Tally the lines of the data that include the word "discriminate" and state the total, nothing else.

====== RECORDS SUPPLIED

(** X17: the call the help is about is the outermost unclosed one, not
    the one the cursor is in: for a line that starts with a word, white
    space and an opening parenthesis and has no closing parenthesis
    before the cursor, the answer is the table's entry for that word,
    whatever calls follow inside. *)
Theorem provideSignatureHelp_outermost (word blank rest tail : jsstring) :
  word <> [] -> forallb is_word_char word = true ->
  forallb is_space blank = true ->
  forallb (fun x => negb (x =? 41)) rest = true ->
  provideSignatureHelp (word ++ blank ++ 40 :: rest ++ tail)
                       (S (List.length (word ++ blank ++ 40 :: rest)))
  = match get_property signatures word with
    | Own sig =>
        Some {| help_signatures := [Signature sig];
                activeSignature := 0; activeParameter := 0 |}
    | Inherited =>
        Some {| help_signatures := [BuiltIn word];
                activeSignature := 0; activeParameter := 0 |}
    | Absent => None
    end.
Proof.
  intros Hne Hw Hb Hrest. unfold provideSignatureHelp.
  assert (Hcut : firstn (S (List.length (word ++ blank ++ 40 :: rest)) - 1)
                        (word ++ blank ++ 40 :: rest ++ tail)
                 = word ++ blank ++ 40 :: rest).
  { cbn [Nat.sub]. rewrite Nat.sub_0_r.
    replace (word ++ blank ++ 40 :: rest ++ tail)
      with ((word ++ blank ++ 40 :: rest) ++ tail)
      by (rewrite <- !app_assoc; reflexivity).
    rewrite firstn_app, firstn_all, Nat.sub_diag, firstn_O. apply app_nil_r. }
  rewrite Hcut.
  assert (Hm : functionMatch (word ++ blank ++ 40 :: rest) = Some word).
  { pose proof (match_here_call word blank rest Hne Hw Hb Hrest) as Hhere.
    destruct word as [|c word]; [contradiction|].
    cbn [app functionMatch]. cbn [app] in Hhere. rewrite Hhere. reflexivity. }
  rewrite Hm. destruct (get_property signatures word); reflexivity.
Qed.

Lemma provideSignatureHelp_outermost_witness :
  js "mix" <> [] /\ forallb is_word_char (js "mix") = true
  /\ forallb is_space (js " ") = true
  /\ forallb (fun x => negb (x =? 41)) (js "a, vec4(b, smoothstep(0.0, ") = true
  /\ provideSignatureHelp
       (js "mix" ++ js " " ++ 40 :: js "a, vec4(b, smoothstep(0.0, " ++ js "1.0, t)));")
       (S (List.length (js "mix" ++ js " " ++ 40 :: js "a, vec4(b, smoothstep(0.0, ")))
     = match get_property signatures (js "mix") with
       | Own sig =>
           Some {| help_signatures := [Signature sig];
                   activeSignature := 0; activeParameter := 0 |}
       | Inherited =>
           Some {| help_signatures := [BuiltIn (js "mix")];
                   activeSignature := 0; activeParameter := 0 |}
       | Absent => None
       end.
Proof.
  split; [discriminate|]. split; [reflexivity|]. split; [reflexivity|].
  split; [reflexivity|].
  apply (provideSignatureHelp_outermost (js "mix") (js " ")
           (js "a, vec4(b, smoothstep(0.0, ") (js "1.0, t)));"));
    [discriminate | reflexivity | reflexivity | reflexivity].
Defined.

(** ** Unmounting *)

(** X18: the cleanup of the unmounting component calls
    [window.cleanupShader] when it is set and warns when that throws; it
    never throws itself and stops nothing: the injected script, the hook
    and the animation frame stay as they are, and a component mounted
    next in the same page starts in a reachable state. *)
Theorem unmountCleanup_leaves_page (iv ifr ij : jsstring) (ctx : Context) (w : World) :
  reachable w ->
  returns unmountCleanup w = true
  /\ core (after unmountCleanup w) = core w
  /\ animationFrameRef (after unmountCleanup w) = animationFrameRef w
  /\ trace (after unmountCleanup w)
     = trace w ++ hookEffects w "Error during component unmount cleanup:"
  /\ reachable (mount iv ifr ij (head (after unmountCleanup w))
                      (cleanupShader (after unmountCleanup w)) ctx).
Proof.
  intros Hr. pose proof (proj2 (reachable_invariant w Hr)) as Hle.
  assert (H : returns unmountCleanup w = true
              /\ core (after unmountCleanup w) = core w
              /\ animationFrameRef (after unmountCleanup w) = animationFrameRef w
              /\ trace (after unmountCleanup w)
                 = trace w ++ hookEffects w "Error during component unmount cleanup:").
  { unfold returns, after, unmountCleanup, hookEffects, call_hook, core.
    unfold_monad. cbn [fst snd].
    destruct (cleanupShader w) as [[[|]]|] eqn:Hh; cbn [hook_throws fst snd];
      world_simpl; rewrite ?Hh, ?app_nil_r, <- ?app_assoc; repeat split. }
  destruct H as (H1 & H2 & H3 & H4). repeat (split; [assumption|]).
  apply reachable_mount.
  unfold core in H2. injection H2 as _ _ _ _ _ _ _ Hhead _ _.
  rewrite Hhead. exact Hle.
Qed.

Lemma unmountCleanup_leaves_page_witness :
  reachable (after (handle (Run (InstallHook {| hook_throws := true |}))) smallWorld)
  /\ returns unmountCleanup
       (after (handle (Run (InstallHook {| hook_throws := true |}))) smallWorld)
     = true
  /\ shaderScripts
       (after unmountCleanup
          (after (handle (Run (InstallHook {| hook_throws := true |}))) smallWorld))
     = 1%nat.
Proof.
  assert (Hr : reachable (after (handle (Run (InstallHook {| hook_throws := true |})))
                                smallWorld))
    by (apply reachable_step, reachable_mount, le_0_n).
  split; [exact Hr|].
  destruct (unmountCleanup_leaves_page [] [] [] WebGL _ Hr) as (H1 & _).
  split; [exact H1 | reflexivity].
Defined.

(** ** The catalog *)

(** X19: every entry of the catalog is loaded under its name:
    [loadExample] returns, puts the entry's sources in the shader
    buffers, closes the menu, and leaves the driver script, the page, the
    running shader and the trace alone; the vertex source of every entry
    is the built-in vertex shader. *)
Theorem loadExample_catalog (exampleName : jsstring) (example : Example) (w : World) :
  In (exampleName, example) shaderExamples ->
  returns (loadExample exampleName) w = true
  /\ after (loadExample exampleName) w
     = setShowExamples false
         (setFragmentShader (JString (fragment example))
            (setVertexShader (JString (vertex example)) w))
  /\ vertex example = defaultVertexShader.
Proof.
  intros Hin. unfold returns, after. rewrite loadExample_eq.
  assert (Hget : get_property shaderExamples exampleName = Own example
                 /\ vertex example = defaultVertexShader).
  { unfold shaderExamples in Hin. cbn [In] in Hin.
    destruct Hin as [H|[H|[H|[H|[]]]]]; injection H as <- <-;
      split; vm_compute; reflexivity. }
  destruct Hget as [-> Hv]. repeat split. exact Hv.
Qed.

Lemma loadExample_catalog_witness :
  In (js "noise", {| vertex := noise_vertex; fragment := noise_fragment |}) shaderExamples
  /\ after (loadExample (js "noise")) smallWorld
     = setShowExamples false
         (setFragmentShader (JString noise_fragment)
            (setVertexShader (JString noise_vertex) smallWorld)).
Proof.
  split; [right; right; right; left; reflexivity|].
  apply (loadExample_catalog (js "noise")
           {| vertex := noise_vertex; fragment := noise_fragment |} smallWorld).
  right; right; right; left; reflexivity.
Defined.

(** X20: a name the catalog only inherits empties the project: after
    [loadExample] the exported document has no shader field (an
    [undefined] value is left out by [JSON.stringify]), and importing
    that document gives the built-in shaders. *)
Theorem inherited_example_export (exampleName j timestamp : jsstring) (w w2 : World) :
  get_property shaderExamples exampleName = Inherited -> jsCode w = JString j ->
  JSON_parse (exportDocument (after (loadExample exampleName) w) timestamp)
  = inl (JObject [(js "jsCode", JString j); (js "timestamp", JString timestamp)])
  /\ vertexShader
       (after (importOnLoad
                 (exportDocument (after (loadExample exampleName) w) timestamp)) w2)
     = JString defaultVertexShader
  /\ fragmentShader
       (after (importOnLoad
                 (exportDocument (after (loadExample exampleName) w) timestamp)) w2)
     = JString defaultFragmentShader
  /\ jsCode
       (after (importOnLoad
                 (exportDocument (after (loadExample exampleName) w) timestamp)) w2)
     = JString (orDefault j defaultJavaScript).
Proof.
  intros Hget Hj.
  assert (Hdoc : exportDocument (after (loadExample exampleName) w) timestamp
                 = 123 :: memberText (js "jsCode") j
                            (44 :: memberText (js "timestamp") timestamp [10; 125])).
  { unfold after. rewrite loadExample_eq, Hget. cbn [snd].
    unfold exportDocument, exportData, JSON_stringify. world_simpl. rewrite Hj.
    cbn -[quote_chars quote]. unfold quote, memberText.
    repeat (rewrite <- app_assoc; cbn [app]). reflexivity. }
  assert (Hparse : JSON_parse (exportDocument (after (loadExample exampleName) w) timestamp)
                   = inl (JObject [(js "jsCode", JString j);
                                   (js "timestamp", JString timestamp)])).
  { rewrite Hdoc. unfold JSON_parse.
    assert (Hfuel : exists n,
               S (2 * List.length
                        (123 :: memberText (js "jsCode") j
                           (44 :: memberText (js "timestamp") timestamp [10; 125])))
               = (4 + n)%nat)
      by (unfold memberText; cbn [List.length Nat.mul Nat.add]; eexists; reflexivity).
    destruct Hfuel as [n ->].
    cbn [Nat.add parse_value].
    change (skip_ws (123 :: ?r)) with (123 :: r).
    change (123 =? 34) with false. change (123 =? 123) with true. cbv iota.
    change (skip_ws (memberText (js "jsCode") j ?r))
      with (34 :: quote_chars (js "jsCode")
               ++ 34 :: 58 :: 32 :: 34 :: quote_chars j ++ 34 :: r).
    change (34 =? 125) with false. cbv iota.
    rewrite parse_members_more, parse_members_last. reflexivity. }
  split; [exact Hparse|].
  unfold after at 1 3 5. rewrite importOnLoad_eq, Hparse.
  unfold imported. world_simpl. repeat split. apply js_or_string.
Qed.

Lemma inherited_example_export_witness :
  get_property shaderExamples (js "constructor") = Inherited
  /\ jsCode smallWorld = JString (js "draw(`${vertexShader}`, `${fragmentShader}`);")
  /\ vertexShader
       (after (importOnLoad
                 (exportDocument (after (loadExample (js "constructor")) smallWorld)
                                 (js "2024-01-01T00:00:00.000Z")))
              smallWorld)
     = JString defaultVertexShader.
Proof.
  split; [reflexivity|]. split; [reflexivity|].
  destruct (inherited_example_export (js "constructor")
              (js "draw(`${vertexShader}`, `${fragmentShader}`);")
              (js "2024-01-01T00:00:00.000Z") smallWorld smallWorld
              eq_refl eq_refl) as (_ & H & _).
  exact H.
Defined.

============

## FINAL ANSWER
2